*Data supplied*:
Lemma bpos_out n i :
  bpos (set_out f (k_out f ⊞ n)) i = bpos f (n * k_esize f + i).
Proof.
  unfold bpos. change (capacity (set_out f _)) with (capacity f).
  change (nbytes (set_out f _)) with (nbytes f). cbn [k_esize k_out set_out].
  rewrite !mod_scale, Z.add_assoc, <- Z.mul_add_distr_r. apply word_mod.
  apply u32_idemp.
Qed.

(** The ring seen from the read position, byte by byte. *)
Lemma contents_lookup i :
  0 <= i < used f * k_esize f ->
  contents m f !! Z.to_nat i = window m f !! Z.to_nat (bpos f i).
Proof.
  intros Hi. pose proof used_bytes as Hu. pose proof (wf_mod_bound _ _ Hwf (k_out f)) as Hm.
  pose proof (window_length _ _ Hwf) as HW. pose proof (wf_esize _ _ Hwf).
  fold (nbytes f) in HW. unfold contents. rewrite lookup_take_lt by lia.
  set (a := k_out f mod capacity f * k_esize f).
  assert (0 <= a < nbytes f) as Ha by (unfold nbytes, a; nia).
  rewrite lookup_rot by lia. rewrite HW. unfold bpos. fold a.
  destruct (Z.lt_ge_cases (a + i) (nbytes f)).
  - rewrite decide_True by lia. rewrite Z.mod_small by lia. f_equal. lia.
  - rewrite decide_False by lia. rewrite decide_True by lia.
    rewrite <- (Z.mod_add _ (-1)) by lia. rewrite Z.mod_small by lia. f_equal. lia.
Qed.
End Positions.

(** ** The transfers of a call *)

Definition in_move (f : kfifo) (buf : ptr) (i : Z) : move :=
  (padd (k_data f) (bpos f (used f * k_esize f + i)), padd buf i).
Definition out_move (f : kfifo) (buf : ptr) (i : Z) : move :=
  (padd buf i, padd (k_data f) (bpos f i)).

(** Both halves of a copy, as one run over the ring. *)
Lemma ring_moves_eq {B} (g : ptr -> ptr -> B) m f p len off :
  wf m f -> 0 <= len <= capacity f ->
  let a := off mod capacity f * k_esize f in
  let n := len * k_esize f in
  let l := Z.min n ((capacity f - off mod capacity f) * k_esize f) in
  ((fun i => g (padd (padd (k_data f) a) i) (padd p i)) <$> seqZ 0 l) ++
  ((fun i => g (padd (k_data f) i) (padd (padd p l) i)) <$> seqZ 0 (n ⊟ l)) =
  (fun i => g (padd (k_data f) ((a + i) mod nbytes f)) (padd p i)) <$> seqZ 0 n.
Proof.
  intros Hwf Hlen a n l. pose proof (nbytes_pos _ _ Hwf) as HN.
  pose proof (span_bounds _ _ Hwf len off Hlen) as (Ha & Hn & Hl & Hend).
  fold a n l in Ha, Hn, Hl, Hend. fold (nbytes f) in Ha, Hn, Hend.
  rewrite (u32_small (n - l)) by lia.
  replace (seqZ 0 n) with (seqZ 0 l ++ (Z.add l <$> seqZ 0 (n - l)))
    by (rewrite fmap_add_seqZ, (Z.add_comm l 0), <- (seqZ_app 0 l (n - l)) by lia; f_equal; lia).
  rewrite fmap_app, <- list_fmap_compose. f_equal; apply list_fmap_ext; intros k i Hi;
    apply lookup_seqZ in Hi; cbn; rewrite padd_padd.
  - rewrite Z.mod_small by lia. reflexivity.
  - assert (l = nbytes f - a) as El.
    { unfold l, nbytes, a in *. lia. }
    rewrite <- (Z.mod_add (a + (l + i)) (-1)), Z.mod_small by lia. do 2 f_equal. lia.
Qed.

Lemma copy_in_moves_eq m f src n :
  wf m f -> 0 <= n <= capacity f ->
  copy_in_moves f src n (k_in f) = in_move f src <$> seqZ 0 (n * k_esize f).
Proof.
  intros Hwf Hn. unfold copy_in_moves, memcpy_moves. rewrite (span_eq m) by assumption.
  rewrite (ring_moves_eq (fun d s => (d, s)) m) by assumption.
  apply list_fmap_ext. intros k i _. unfold in_move. now rewrite (bpos_in m) by assumption.
Qed.

Lemma copy_out_moves_eq m f dst n :
  wf m f -> 0 <= n <= capacity f ->
  copy_out_moves f dst n (k_out f) = out_move f dst <$> seqZ 0 (n * k_esize f).
Proof.
  intros Hwf Hn. unfold copy_out_moves, memcpy_moves. rewrite (span_eq m) by assumption.
  now rewrite (ring_moves_eq (fun d s => (s, d)) m) by assumption.
Qed.

(** One element never wraps. *)
Lemma put_moves_eq m f val :
  wf m f -> put_moves f val = in_move f val <$> seqZ 0 (1 * k_esize f).
Proof.
  intros Hwf. pose proof (wf_cap _ _ Hwf). pose proof (wf_esize _ _ Hwf).
  rewrite <- (copy_in_moves_eq m) by (assumption || lia). unfold copy_in_moves, put_moves.
  rewrite (span_one m) by assumption. rewrite (wf_and_mask _ _ Hwf).
  replace (k_esize f ⊟ k_esize f) with 0 by (rewrite Z.sub_diag; reflexivity).
  unfold memcpy_moves at 3. cbn. now rewrite app_nil_r.
Qed.

Lemma get_moves_eq m f val :
  wf m f -> get_moves f val = out_move f val <$> seqZ 0 (1 * k_esize f).
Proof.
  intros Hwf. pose proof (wf_cap _ _ Hwf). pose proof (wf_esize _ _ Hwf).
  rewrite <- (copy_out_moves_eq m) by (assumption || lia). unfold copy_out_moves, get_moves.
  rewrite (span_one m) by assumption. rewrite (wf_and_mask _ _ Hwf).
  replace (k_esize f ⊟ k_esize f) with 0 by (rewrite Z.sub_diag; reflexivity).
  unfold memcpy_moves at 3. cbn. now rewrite app_nil_r.
Qed.

Lemma elem_of_moves (g : Z -> move) mv n :
  mv ∈ g <$> seqZ 0 n <-> exists i, mv = g i /\ 0 <= i < n.
Proof.
  rewrite list_elem_of_fmap. split; intros (i & -> & Hi); exists i; (split; [reflexivity |]);
    [apply elem_of_seqZ in Hi | apply elem_of_seqZ]; lia.
Qed.

(** ** One byte *)

Lemma load_byte m p n bs i :
  load m p n = Ok bs -> 0 <= i < n ->
  exists b, bs !! Z.to_nat i = Some b /\ load m (padd p i) 1 = Ok [b].
Proof.
  intros Hld Hi. pose proof (load_length _ _ _ _ Hld) as Hlen.
  destruct (load_split _ _ _ _ i Hld) as [_ H]; [lia |].
  destruct (load_split _ _ _ _ 1 H) as [H1 _]; [lia |].
  destruct (lookup_lt_is_Some_2 bs (Z.to_nat i)) as [b Hb]; [lia |].
  exists b. split; [exact Hb |]. rewrite H1. f_equal.
  rewrite (drop_S _ _ _ Hb). reflexivity.
Qed.

(** A byte written inside a loaded range. *)
Lemma load_after_byte m p n bs i b :
  load m p n = Ok bs -> 0 <= i < n ->
  load (put_bytes m (padd p i) [b]) p n = Ok (<[Z.to_nat i := b]> bs).
Proof.
  intros (D & HD & Hb & ->)%load_inv Hi. apply in_bounds_iff in Hb as Hb'. unfold zlen in Hb'.
  unfold put_bytes. cbn [blk ofs padd]. rewrite HD.
  replace (Z.to_nat (ofs p + i)) with (Z.to_nat (ofs p) + Z.to_nat i)%nat by lia.
  erewrite load_ok; [|apply lookup_insert_eq |].
  - f_equal. rewrite window_write by (cbn; lia). rewrite write_at_insert; [reflexivity |].
    rewrite length_read_at; lia.
  - apply in_bounds_iff. unfold zlen. rewrite length_write_at; cbn; lia.
Qed.
(* ===== verification/Scatterlist.v ===== *)
(** * Scatter-gather tables and DMA on a kfifo

    src/libs/liblinux/src/scatterlist.c ([sg_next]), the entry accessors of
    linux/scatterlist.h and its loop [for_each_sg], and the DMA half of
    src/libs/liblinux/src/fifo.c ([setup_sgl_buf], [setup_sgl] and the
    [prepare] functions).

    Entries live at addresses, 20 bytes apart in an array; the two low bits of
    [page_link] carry the chain and end marks.  The kernel's page tables
    ([virt_to_page], [page_to_phys], [page_address]) are filled at run time outside the tree
    and enter as parameters. *)

From S2P Require Import Prelude Bytes Log2 Memory Kfifo KfifoUser KfifoRec.
Import Bytes Log2 Memory Kfifo KfifoUser KfifoRec.

(** struct scatterlist (with CONFIG_NEED_SG_DMA_LENGTH) *)
Record scatterlist := SG {
  page_link : Z;
  sg_offset : Z;
  sg_length : Z;
  dma_address : Z;
  dma_length : Z
}.

Module Scatterlist.

(** The entries, by address. *)
Abbreviation sgs := (gmap Z scatterlist).

Definition sizeof_sg : Z := 20.
Definition sg_at (sgl i : Z) : Z := sgl + i * sizeof_sg.

Definition get (h : sgs) (sg : Z) : res scatterlist :=
  match h !! sg with Some s => Ok s | None => Err UB end.

Definition sg_is_chain (s : scatterlist) : bool := truthy (page_link s .& 1).
Definition sg_is_last (s : scatterlist) : bool := truthy (page_link s .& 2).
Definition sg_chain_ptr (s : scatterlist) : Z := Z.ldiff (page_link s) 3.

(** [NULL] is 0. *)
Definition sg_next (h : sgs) (sg : Z) : res Z :=
  let! s := get h sg in
  if sg_is_last s then Ok 0
  else
    let sg := sg_at sg 1 in
    let! s := get h sg in
    if sg_is_chain s then Ok (sg_chain_ptr s) else Ok sg.

Definition set_link (s : scatterlist) (l : Z) : scatterlist :=
  SG l (sg_offset s) (sg_length s) (dma_address s) (dma_length s).

Definition sg_assign_page (h : sgs) (sg page : Z) : res sgs :=
  let! s := get h sg in
  let link := page_link s .& 3 in
  let! _ := cassert (negb (truthy (page .& 3))) in
  Ok (<[sg := set_link s (link .| page)]> h).

Definition sg_set_page (h : sgs) (sg page len offset : Z) : res sgs :=
  let! h := sg_assign_page h sg page in
  let! s := get h sg in
  Ok (<[sg := SG (page_link s) offset len (dma_address s) (dma_length s)]> h).

Definition sg_page (s : scatterlist) : Z := Z.ldiff (page_link s) 3.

*Exercise objective*: From the line that contains "let! h := sg_assign_page h sg page in" through the final line of the material, copy every line exactly, including both ends.

*Exercise solution*:
  let! h := sg_assign_page h sg page in
  let! s := get h sg in
  Ok (<[sg := SG (page_link s) offset len (dma_address s) (dma_length s)]> h).

Definition sg_page (s : scatterlist) : Z := Z.ldiff (page_link s) 3.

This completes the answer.